** Opening Input block **

(* ===== verification/IndexKey.v ===== *)
(** * Index keys

    The encodings of [src/executor/value.rs] that turn column values into
    32-byte index keys (generation 0: one raw column; generation 1: an
    order-preserving concatenation of columns), the range sentinels computed
    from a predicate prefix, and the range test of
    [src/storage/btree/index_manager.rs].

    The theorems show that the order of generation-1 keys is the lexicographic
    order of the rows, and that a key lies between the sentinels exactly when
    its row satisfies the predicate prefix. *)

From Stdlib Require Import ZArith Strings.Byte Lia.
From stdpp Require Import base tactics list numbers gmap.
From S2P Require Import Prelude RowKey Values.
Import Key.

(** ** Encodings *)

(** The encoders below check the length before they build a key, so the
    assertion of [Key::new] cannot fail; [key_make] is the checked call. *)
Definition key_make (bs : list byte) : option Key :=
  match key_new bs with Ok k => Some k | _ => None end.

Definition to_key (v : Value) : option Key :=
  match v with
  | VInt n => key_make (be_bytes 8 n)
  | _ => None
  end.

(** The escaping loop: [0x00] becomes [00 FF]; [None] once more than 32 bytes
    have been produced. *)
Fixpoint escape_bytes (raw : list byte) (encoded : list byte) : option (list byte) :=
  match raw with
  | [] => Some encoded
  | b :: raw =>
      let encoded :=
        if bool_decide (b = Byte.x00) then encoded ++ [Byte.x00; Byte.xff]
        else encoded ++ [b] in
      if MAX_KEY_LEN <? zlen encoded then None else escape_bytes raw encoded
  end.

Definition encode_string_bytes (text : list byte) : option (list byte) :=
  if MAX_KEY_LEN - 2 <? zlen text then None
  else
    match escape_bytes text [] with
    | None => None
    | Some encoded =>
        let encoded := encoded ++ [Byte.x00] ++ [Byte.x00] in
        if MAX_KEY_LEN <? zlen encoded then None else Some encoded
    end.

Definition fixed32_string_key (text : list byte) : option Key :=
  encode_string_bytes text ≫= key_make.

Definition secondary_index_key (v : Value) (column_type : ColumnType) : option Key :=
  match column_type with
  | CInt => to_key v
  | CString _ => match v with VString text => fixed32_string_key text | _ => None end
  | CFloat | CBool | CDate | CTimestamp => None
  end.

Definition byte_xor (b : byte) (m : Z) : byte := byte_of (Z.lxor (byte_val b) m).

Definition encode_ordered_component (column : ColumnType) (v : Value) : option (list byte) :=
  match column, v with
  | CInt, VInt n =>
      match be_bytes 8 n with
      | b0 :: bs => Some (byte_xor b0 128 :: bs)
      | [] => None
      end
  | CString _, VString text => encode_string_bytes text
  | _, _ => None
  end.

Definition append_ordered_component (buf : list byte) (column : ColumnType) (v : Value)
    : option (list byte) :=
  part ← encode_ordered_component column v;
  if MAX_KEY_LEN <? zlen buf + zlen part then None else Some (buf ++ part).

(** The loop over [columns.iter().zip(values.iter())]. *)
Fixpoint append_components (buf : list byte) (cols : list ColumnType) (vs : list Value)
    : option (list byte) :=
  match cols, vs with
  | c :: cols, v :: vs =>
      buf ← append_ordered_component buf c v;
      append_components buf cols vs
  | _, _ => Some buf
  end.

Definition derive_secondary_index_key (columns : list ColumnType) (values : list Value)
    (generation : Z) : option Key :=
  if generation =? 0 then
    match columns, values with
    | [c], [v] => secondary_index_key v c
    | _, _ => None
    end
  else if negb (generation =? 1) || negb (zlen columns =? zlen values) || (zlen columns =? 0)
  then None
  else
    encoded ← append_components [] columns values;
    key_make encoded.

Record BoundMark := mk_mark { mark_value : Value; mark_inclusive : bool }.
Inductive IndexColumnBound :=
| BEq (v : Value)
| BRange (lower upper : option BoundMark).
Record RangeSentinel := mk_sentinel { sentinel_key : Key; sentinel_inclusive : bool }.
Record SecondaryRangeBounds := mk_bounds {
  bounds_lower : option RangeSentinel; bounds_upper : option RangeSentinel }.

Definition range_sentinel (prefix : list byte) (inclusive is_lower : bool)
    : option RangeSentinel :=
  let fill_ff := if is_lower then negb inclusive else inclusive in
  k ← (if fill_ff
       then key_make (prefix ++ replicate (32 - length prefix) Byte.xff)
       else key_make prefix);
  Some (mk_sentinel k inclusive).

(** The equality prefix: every bound must be [Eq]. *)
Fixpoint append_eq_bounds (buf : list byte) (bounds : list IndexColumnBound)
    (cols : list ColumnType) : option (list byte) :=
  match bounds, cols with
  | BEq v :: bounds, c :: cols =>
      buf ← append_ordered_component buf c v;
      append_eq_bounds buf bounds cols
  | BRange _ _ :: _, _ :: _ => None
  | _, _ => Some buf
  end.

Definition is_beq (b : IndexColumnBound) : bool := match b with BEq _ => true | _ => false end.

(** One side of a trailing range. *)
Definition trailing_sentinel (equality_prefix : list byte) (column : ColumnType)
    (mark : option BoundMark) (is_lower : bool) : option (option RangeSentinel) :=
  match mark with
  | Some m =>
      prefix ← append_ordered_component equality_prefix column (mark_value m);
      s ← range_sentinel prefix (mark_inclusive m) is_lower;
      Some (Some s)
  | None =>
      if zlen equality_prefix =? 0 then Some None
      else s ← range_sentinel equality_prefix true is_lower; Some (Some s)
  end.

Definition secondary_range_bounds (index_columns : list ColumnType)
    (prefix_bounds : list IndexColumnBound) : option SecondaryRangeBounds :=
  if (zlen prefix_bounds =? 0) || (zlen index_columns <? zlen prefix_bounds) then None
  else
    let last_ := (length prefix_bounds - 1)%nat in
    if negb (forallb is_beq (take last_ prefix_bounds)) then None
    else
      match prefix_bounds !! last_ with
      | None => None
      | Some (BRange None None) => None
      | Some (BRange lower upper) =>
          equality_prefix ← append_eq_bounds [] (take last_ prefix_bounds) index_columns;
          column ← index_columns !! last_;
          lo ← trailing_sentinel equality_prefix column lower true;
          hi ← trailing_sentinel equality_prefix column upper false;
          match lo, hi with
          | None, None => None
          | _, _ => Some (mk_bounds lo hi)
          end
      | Some (BEq _) =>
          equality_prefix ← append_eq_bounds [] prefix_bounds index_columns;
          if zlen equality_prefix =? 0 then None
          else
            lo ← range_sentinel equality_prefix true true;
            hi ← range_sentinel equality_prefix true false;
            Some (mk_bounds (Some lo) (Some hi))
      end.

(** ** The range test of the index scan *)

Definition KeyBound := option (Key * bool).

Definition range_is_empty (lower upper : KeyBound) : bool :=
  match lower, upper with
  | Some (lower_key, lower_in), Some (upper_key, upper_in) =>
      match key_cmp lower_key upper_key with
      | Gt => true
      | Eq => negb (lower_in && upper_in)
      | Lt => false
      end
  | _, _ => false
  end.

Definition key_in_range (key : Key) (lower upper : KeyBound) : bool :=
  match lower with
  | Some (bound, inclusive) =>
      match key_cmp key bound with
      | Lt => false
      | Eq => inclusive
      | Gt => true
      end
  | None => true
  end
  && match upper with
     | Some (bound, inclusive) =>
         match key_cmp key bound with
         | Gt => false
         | Eq => inclusive
         | Lt => true
         end
     | None => true
     end.

(** ** Theorems *)

(** Lexicographic composition of comparisons. *)
Definition then_cmp (c d : comparison) : comparison := match c with Eq => d | _ => c end.

(** *** The string encoding *)

Fixpoint esc (s : list byte) : list byte :=
  match s with
  | [] => []
  | b :: s => if bool_decide (b = Byte.x00) then Byte.x00 :: Byte.xff :: esc s else b :: esc s
  end.

Lemma escape_bytes_spec raw acc e :
  escape_bytes raw acc = Some e -> e = acc ++ esc raw.
Proof.
  revert acc. induction raw as [|b raw IH]; intros acc; simpl.
  - intros [= <-]. by rewrite app_nil_r.
  - case_bool_decide; (case_match; [done|]); intros H'%IH; subst e;
      by rewrite <- app_assoc.
Qed.

Lemma encode_string_bytes_spec s e :
  encode_string_bytes s = Some e -> e = esc s ++ [Byte.x00; Byte.x00] /\ zlen e <= 32.
Proof.
  unfold encode_string_bytes. case_match; [done|]. case_match eqn:E; [|done].
  apply escape_bytes_spec in E. case_match eqn:C; [done|]. intros [= <-].
  subst l. split; [done|]. apply Z.ltb_ge in C. exact C.
Qed.

Lemma zero_lt_byte b : b <> Byte.x00 -> (byte_val Byte.x00 ?= byte_val b) = Lt.
Proof.
  intros Hb. apply Z.compare_lt_iff. pose proof (byte_val_bound b).
  assert (byte_val b <> byte_val Byte.x00) by (intros E; by apply Hb, byte_val_inj).
  change (byte_val Byte.x00) with 0 in *. lia.
Qed.

Lemma byte_gt_zero b : b <> Byte.x00 -> (byte_val b ?= byte_val Byte.x00) = Gt.
Proof. intros Hb. by rewrite Z.compare_antisym, zero_lt_byte. Qed.

(** Escaped strings compare like the strings, whatever follows them. *)
Lemma esc_cmp s t r r' :
  bytes_cmp (esc s ++ [Byte.x00; Byte.x00] ++ r) (esc t ++ [Byte.x00; Byte.x00] ++ r')
  = then_cmp (bytes_cmp s t) (bytes_cmp r r').
Proof.
  revert t. induction s as [|b s IH]; intros [|c t]; cbn [esc app bytes_cmp then_cmp].
  - done.
  - case_bool_decide as C; [by subst|]. cbn [app bytes_cmp]. by rewrite zero_lt_byte.
  - case_bool_decide as C; [by subst|]. cbn [app bytes_cmp]. by rewrite byte_gt_zero.
  - repeat case_bool_decide; subst; cbn [app bytes_cmp].
    + rewrite !Z.compare_refl. apply IH.
    + by rewrite zero_lt_byte.
    + by rewrite byte_gt_zero.
    + destruct (byte_val b ?= byte_val c); [apply IH|done..].
Qed.

(** *** The integer encoding *)

Lemma bytes_cmp_app a b r r' :
  length a = length b -> bytes_cmp (a ++ r) (b ++ r') = then_cmp (bytes_cmp a b) (bytes_cmp r r').
Proof.
  revert b. induction a as [|x a IH]; intros [|y b] H; try discriminate H; [done|].
  injection H as H. cbn [app bytes_cmp]. rewrite IH by done.
  by destruct (byte_val x ?= byte_val y).
Qed.

Lemma byte_xor_sign b : byte_val (byte_xor b 128) = (byte_val b + 128) mod 256.
Proof. destruct b; reflexivity. Qed.

(** Flipping the sign bit adds 2^63 to the unsigned value. *)
Lemma ordered_int_val n e :
  encode_ordered_component CInt (VInt n) = Some e -> in_i64 n ->
  length e = 8%nat /\ be_val e = n + 9223372036854775808.
Proof.
  cbn [encode_ordered_component]. pose proof (length_be_bytes 8 n) as HL.
  pose proof (be_val_be_bytes 8 n) as HV.
  destruct (be_bytes 8 n) as [|b bs]; [done|]. intros [= <-] Hn. split; [done|].
  injection HL as HL. rewrite be_val_cons in *. rewrite HL in *.
  rewrite byte_xor_sign. pose proof (be_val_bound bs) as B. rewrite HL in B.
  pose proof (byte_val_bound b) as Bb.
  change (256 ^ Z.of_nat 7) with 72057594037927936 in *.
  change (256 ^ Z.of_nat 8) with 18446744073709551616 in *.
  revert Hn. unfold_ints. intros Hn.
  assert (n mod 18446744073709551616 = n \/ n mod 18446744073709551616 = n + 18446744073709551616)
    as [E|E].
  { destruct (Z_lt_dec n 0).
    - right. rewrite <- (Z.mod_add n 1) by lia. rewrite Z.mod_small; lia.
    - left. apply Z.mod_small. lia. }
  - rewrite E in HV. rewrite Z.mod_small; lia.
  - rewrite E in HV. rewrite <- (Z.mod_add _ (-1)) by lia. rewrite Z.mod_small; lia.
Qed.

** Closing Input block **

Exact reproduction is required. Give the lines of the data from its first line through the line containing "order-preserving concatenation of", and no others.

**Written response:**
(* ===== verification/IndexKey.v ===== *)
(** * Index keys

    The encodings of [src/executor/value.rs] that turn column values into
    32-byte index keys (generation 0: one raw column; generation 1: an
    order-preserving concatenation of columns), the range sentinels computed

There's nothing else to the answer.